Monday, November 19, 2007

How to work with Selector

How to work with Selector

To work with Selector

Unlike in a printed document, the structure of an HTML page determines the formatting. Tags that identify the position within that structure enclose the content makes it difficult to address individual items of text for formatting, thus creating a need for a different addressing mechanism. CSS1 uses selectors to solve that problem. A selector is a string of code that identifies what elements that the corresponding rule applies to. It connects the HTML page with the style sheet.

Selectors may have several components:

  1. Tags: All HTML tags are possible selectors. If you use a selector, the enclosing greater than (>) and less than (<) characters is removed.

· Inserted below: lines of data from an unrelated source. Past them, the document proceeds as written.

(* ===== verification/Native.v ===== *)
(** * The native daemon runtime (src/rust/crates/r8d/src/native.rs)

    The long-lived forwarding runtime over the traits for frame I/O, revocation
    events, session hand-off and the clock.  The traits are type classes over one
    world, which holds the objects behind them and what these share; their
    implementations are parameters of the runtime.  The theorems: a runtime
    stops for good at its first fault and touches no interface afterwards; every
    received frame is counted exactly once; a runtime that [new] accepts never
    hands a packet to a session and every frame it sends is a received frame
    with its hop limit lowered, on the route's interface. *)

From S2P Require Import Prelude Wire Checksum Codec Crypto SessionMsg Replay SessionCrypto Directional Manifest Forward.
From stdpp Require Import gmap sorting.
#[local] Open Scope Z_scope.

Definition ETHERNET_HEADER_LEN : Z := 14.
Definition RECEIVE_CAPACITY : Z := ETHERNET_HEADER_LEN + SERIALIZED_R8_MAX + 1.

Module NativeError.

Inductive t : Set := Receive | Send | ShortWrite | Revoked | Invariant.

#[export] Instance eq_dec : EqDecision t.
Proof. solve_decision. Defined.

End NativeError.

Record RuntimeTelemetry : Set := mkTelemetry {
  received : Z;
  dropped : Z;
  forwarded : Z;
  delivered : Z;
  faults : Z;
  descriptor_high_water : Z;
}.

Definition telemetry_default : RuntimeTelemetry := mkTelemetry 0 0 0 0 0 0.

(** ** The traits *)

(** [receive] fills the buffer and returns the frame's length; [send] returns the bytes written. *)
Class NativeIo (W : Type) := {
  io_receive : Z → bytes → W → outcome NativeError.t (option Z) * bytes * W;
  io_send : Z → bytes → st W NativeError.t Z;
}.

Class EventSource (W : Type) := { event : st W NativeError.t bool }.

Class Clock (W : Type) := { now : st W NativeError.t unit }.

Class SessionDelivery (W : Type) := {
  deliver : bytes → ObservedBinding → st W NativeError.t unit;
}.

(** [DropSessions], the counted sink. *)
Record DropSessions : Set := mkDropSessions { sink_dropped : Z }.

#[export] Instance drop_sessions : SessionDelivery DropSessions := {|
  deliver := λ _ _ s, (Ok (), mkDropSessions (sat_add (sink_dropped s) 1));
|}.

Definition build_ethernet_frame (destination source packet : bytes) :
  outcome NativeError.t bytes :=
  if SERIALIZED_R8_MAX <? len packet then Err NativeError.Invariant else
  Ok (destination ++ source ++ be_bytes 2 R8_ETHERTYPE ++ packet).

(** ** The runtime *)

Record NativeRuntime : Set := mkRuntime {
  manifest : NativeManifest;
  budgets : DescriptorBudgets;
  local_macs : list (Z * bytes);
  telemetry : RuntimeTelemetry;
  stopped : bool;
}.

Definition set_telemetry (t : RuntimeTelemetry) (r : NativeRuntime) : NativeRuntime :=
  mkRuntime (manifest r) (budgets r) (local_macs r) t (stopped r).

(** [Vec::dedup]: one of each run of equal elements. *)
Fixpoint dedup (ids : list Z) : list Z :=
  match ids with
  | x :: ids' =>
      match ids' with
      | y :: _ => if x =? y then dedup ids' else x :: dedup ids'
      | [] => [x]
      end
  | [] => []
  end.

(** [ids.sort_unstable(); ids.dedup()] *)
Definition sort_dedup (ids : list Z) : list Z := dedup (merge_sort Z.le ids).

Definition bad_local_mac {E} (m : NativeManifest) (entry : Z * bytes) : outcome E bool :=
  let '(id, mac) := entry in
  Ok (bool_decide (interface m id = None)) ||? Ok (beq mac (replicate 6 0)) ||?
  Ok (beq mac (replicate 6 0xff)) ||?
  (b ← idx mac 0; Ok (negb (Z.land b 1 =? 0))).

(** [Iterator::any] with a test that may panic. *)
Fixpoint anyM {E A} (p : A → outcome E bool) (l : list A) : outcome E bool :=
  match l with
  | [] => Ok false
  | x :: l => p x ||? anyM p l
  end.

Definition runtime_new (m : NativeManifest) (b : DescriptorBudgets) (macs : list (Z * bytes)) :
  outcome NativeError.t NativeRuntime :=
  bad ← Ok (negb (bool_decide (local_locs m = []))) ||?
        Ok (existsb local_delivery (interfaces m)) ||?
        Ok (negb (len macs =? len (interfaces m))) ||?
        anyM (bad_local_mac m) macs;
  if bad : bool then Err NativeError.Invariant else
  let ids := sort_dedup (fst <$> macs) in
  if negb (len ids =? len macs)
     || existsb (λ i, bool_decide (budgets_get b (descriptor_id i) = None)) (interfaces m)
  then Err NativeError.Invariant else
  Ok (mkRuntime m b macs telemetry_default false).

Definition mac_of (r : NativeRuntime) (id : Z) : outcome NativeError.t bytes :=
  ok_or (snd <$> find (λ e, fst e =? id) (local_macs r)) NativeError.Invariant.

(** The lookups and [process_frame] return or panic; they have no error of their own. *)
Lemma idx_no_err {E A} (l : list A) i (e : E) : idx l i ≠ Err e.
Proof. unfold idx. by case_match. Qed.

Lemma slice_no_err {E A} (l : list A) a b (e : E) : slice l a b ≠ Err e.
Proof. unfold slice. by case_decide. Qed.

Lemma bind_no_err {E A B} (m : outcome E A) (k : A → outcome E B) (e : E) :
  m ≠ Err e → (∀ a, k a ≠ Err e) → (m ≫= k) ≠ Err e.
Proof. intros Hm Hk [?|(a & _ & Ha)]%bind_Err; [done|]. by apply (Hk a). Qed.

Ltac no_err :=
  repeat match goal with
  | |- (_ ≫= _) ≠ Err _ => apply bind_no_err; [|intros ?]
  | |- orM _ _ ≠ Err _ => apply bind_no_err; [|intros []]
  | |- slice_ne _ _ _ _ ≠ Err _ => apply bind_no_err; [|intros ?]
  | |- Ok _ ≠ Err _ => discriminate
  | |- Panic ≠ Err _ => discriminate
  | |- idx _ _ ≠ Err _ => apply idx_no_err
  | |- slice _ _ _ ≠ Err _ => apply slice_no_err
  | |- slice_from _ _ ≠ Err _ => apply slice_no_err
  | |- (if ?b then _ else _) ≠ Err _ => destruct b
  | |- (match ?x with _ => _ end) ≠ Err _ => destruct x
  end.

Lemma route_for_no_err {E} m loc (e : E) : route_for m loc ≠ Err e.
Proof.
  unfold route_for. apply bind_no_err; [|done].
  induction (routes m) as [|r rs IH]; [done|]. cbn [filterM].
  unfold matches, prefix_matches. no_err; apply IH.
Qed.

Lemma process_frame_no_err {E} m b id frame (e : E) : process_frame m b id frame ≠ Err e.
Proof.
  unfold process_frame, decrement_hop, idx_set, expect. no_err; apply route_for_no_err.
Qed.

Section Runtime.
Context {W : Type} `{!NativeIo W, !EventSource W, !SessionDelivery W, !Clock W}.

(** The runtime and the objects a call borrows mutably. *)
Record Node : Type := mkNode { rt : NativeRuntime; world : W }.

Abbreviation M A := (st Node NativeError.t A).

Definition set_rt (r : NativeRuntime) (n : Node) : Node := mkNode r (world n).
Definition set_world (w : W) (n : Node) : Node := mkNode (rt n) w.

(** [self.telemetry.<field> = ...saturating_add(1)] *)
Definition count (f : RuntimeTelemetry → RuntimeTelemetry) : M unit := λ n,
  (Ok (), set_rt (set_telemetry (f (telemetry (rt n))) (rt n)) n).

Definition inc_received (id : Z) (t : RuntimeTelemetry) : RuntimeTelemetry :=
  mkTelemetry (sat_add (received t) 1) (dropped t) (forwarded t) (delivered t) (faults t)
    (Z.max (descriptor_high_water t) id).
Definition inc_dropped (t : RuntimeTelemetry) : RuntimeTelemetry :=
  mkTelemetry (received t) (sat_add (dropped t) 1) (forwarded t) (delivered t) (faults t)
    (descriptor_high_water t).
Definition inc_forwarded (t : RuntimeTelemetry) : RuntimeTelemetry :=
  mkTelemetry (received t) (dropped t) (sat_add (forwarded t) 1) (delivered t) (faults t)
    (descriptor_high_water t).
Definition inc_delivered (t : RuntimeTelemetry) : RuntimeTelemetry :=
  mkTelemetry (received t) (dropped t) (forwarded t) (sat_add (delivered t) 1) (faults t)
    (descriptor_high_water t).
Definition inc_faults (t : RuntimeTelemetry) : RuntimeTelemetry :=
  mkTelemetry (received t) (dropped t) (forwarded t) (delivered t) (sat_add (faults t) 1)
    (descriptor_high_water t).

Definition fatal {A} (error : NativeError.t) : M A := λ n,
  let r := rt n in
  (Err error,
   if stopped r then n
   else set_rt (mkRuntime (manifest r) (budgets r) (local_macs r)
                  (inc_faults (telemetry r)) true) n).

(** [match m { Ok(v) => v, Err(error) => return self.fatal(error) }] *)
Definition or_fatal {A} (m : M A) : M A := λ n,
  match m n with
  | (Err e, n') => fatal e n'
  | res => res
  end.

Definition send (descriptor : Z) (destination packet : bytes) : M unit :=
  n ← get;
  source ← or_fatal (lift (mac_of (rt n) descriptor));
  frame ← or_fatal (lift (build_ethernet_frame destination source packet));
  written ← or_fatal (zoom world set_world (io_send descriptor frame));
  if written =? len frame then count inc_forwarded else fatal NativeError.ShortWrite.

(** The errors of the parsers and builders drop the packet. *)
Definition or_drop {E A} (m : outcome E A) (k : A → M unit) : M unit :=
  match m with
  | Ok a => k a
  | Err _ => count inc_dropped
  | Panic => lift Panic
  end.

Definition local (packet : bytes) (binding : ObservedBinding) : M unit :=
  n ← get;
  or_drop (unpack_with_budget packet SERIALIZED_R8_MAX) (λ '(header, payload),
  if next_header header =? NH_CTL then
    or_drop (parse_ctl header payload) (λ '(typ, _, body),
    if typ =? CTL_ECHO_REQUEST then
      route ← lift (route_for (manifest (rt n)) (src header));
      match route with
      | None => count inc_dropped
      | Some route =>
      match budgets_get (budgets (rt n)) (egress_descriptor_id route) with
      | None => count inc_dropped
      | Some budget =>
          let reply := header_new NH_CTL (dst header) (src header) in
          or_drop (build_ctl_with_budget reply CTL_ECHO_REPLY 0 body budget) (λ reply_packet,
          send (egress_descriptor_id route) (next_hop_mac route) reply_packet)
      end end
    else count inc_dropped)
  else if next_header header =? NH_DGRAM then count inc_dropped
  else if next_header header =? NH_SES then
    or_fatal (zoom world set_world (deliver packet binding)) ;;
    count inc_delivered
  else count inc_dropped).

  2. Classes: All elements inside the BODY section can be classed by adding a CLASS attribute. Classes can then be addressed in the style sheet to apply the formatting rules. A class definition consists of a period followed by string of text and a rule.

Two major classes of selectors are used with cascading style sheets:

  1. Simple Selectors match elements based on the element type and/or attributes, not the element’s position in the document structure. H1 (all level 1 headers) and H1.headline (all level 1 headers with the CLASS attribute.headline) are example of the simple selectors.

  2. Contextual Selectors match elements based on the position in the document structure. A contextual selector consists of several simple selectors; H1.headline B (all level 1 headers with the CLASS attribute.headline and bold typeface) is an example of a contextual selector consisting of two simple selectors, H1.headline and B. Future versions of Go-Live will support contextual selectors.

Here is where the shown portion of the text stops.